Mutations in EXPH5 have been found to underlie a rare subtype of autosomal recessive epidermolysis bullosa simplex (EBS) [3,5]. Transmission electron microscopy of patient skin with EXPH5 mutations shows disruption of keratinocytes in the lower epidermis, cytolysis, acantholysis, keratin filament clumping, and prominent perinuclear cytoplasmic vesicles [3]. Different mutations in EXPH5, such as compound heterozygosity for c.1947dupC and c.2249C > A, or a novel homozygous deletion, result in a skin fragility phenotype with minimal blistering compared to other forms of basal EBS [3,6]. Additionally, EXPH5 has been identified as a potential diagnostic gene biomarker of the late stage of chronic obstructive pulmonary disease (COPD). In the late stage of COPD, especially in main lung cell types AT1 and AT2, EXPH5 genes are significantly downregulated. It also shows correlations with certain immune cells, having a positive correlation with NK cells resting, mast cell resting, eosinophils, and a negative correlation with T cell gamma delta, macrophages M1 [1].
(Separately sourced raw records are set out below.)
(** * confluence-action-store: the transport layer and the seven actions of
    [main_store.py], embedded in Rocq.

    Python values that come from or go to the wire are JSON values; Python
    dicts are finite maps ([gmap string _]); Python's [None] is [JNull].
    Exceptions are values of [Exception]; code that can raise returns in
    [Exc], and code that also talks to the remote runs in [M], which threads
    the list of requests issued so far.

    Three libraries the module calls are outside the repository: [requests]
    (the HTTP client), [pydantic] ([BaseModel]) and [kubiya] (the host that
    registers and calls the actions).  What the code relies on from them is
    written down where it is used and kept as a parameter wherever its
    behaviour is not fixed by the library's contract. *)

From stdpp Require Import base gmap strings list.
From Stdlib Require Import ZArith Ascii String DecimalString DecimalPos DecimalZ Lia.

Set Warnings "-register-all".
#[local] Open Scope Z_scope.

(** ** JSON values and the Python operations the module applies to them *)

(** [JFloat m e] is the number [m * 10^e]; the module never computes with
    numbers, it only passes them on. *)
Inductive JSON :=
| JNull
| JBool (b : bool)
| JInt (n : Z)
| JFloat (m e : Z)
| JStr (s : string)
| JList (l : list JSON)
| JDict (d : gmap string JSON).

Inductive Method := GET | POST.

Record Request := {
  req_method : Method;
  req_url : string;
  req_headers : gmap string string;
  (** the document handed to [json.dumps], when a body is sent *)
  req_data : option JSON
}.

(** A [requests.Response]: the status, the raw body and what
    [response.json()] gives ([None] when the body does not decode). *)
Record Response := {
  status_code : Z;
  text : string;
  json : option JSON
}.

Inductive Exception :=
| HTTPError (response : Response)
| JSONDecodeError
| RequestException (msg : string)
| KeyError (key : string)
| TypeError (msg : string)
| ValidationError (model : string) (errors : list string).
In conclusion, EXPH5 is crucial for intracellular vesicle transport and exosome secretion. Its mutations are linked to a rare form of EBS, causing skin fragility. In addition, its down-regulation in the late stage of COPD and correlations with immune cells suggest its importance in both skin-related and respiratory diseases. The study of EXPH5 through these disease-associated findings helps to understand its biological functions and provides potential diagnostic and therapeutic implications.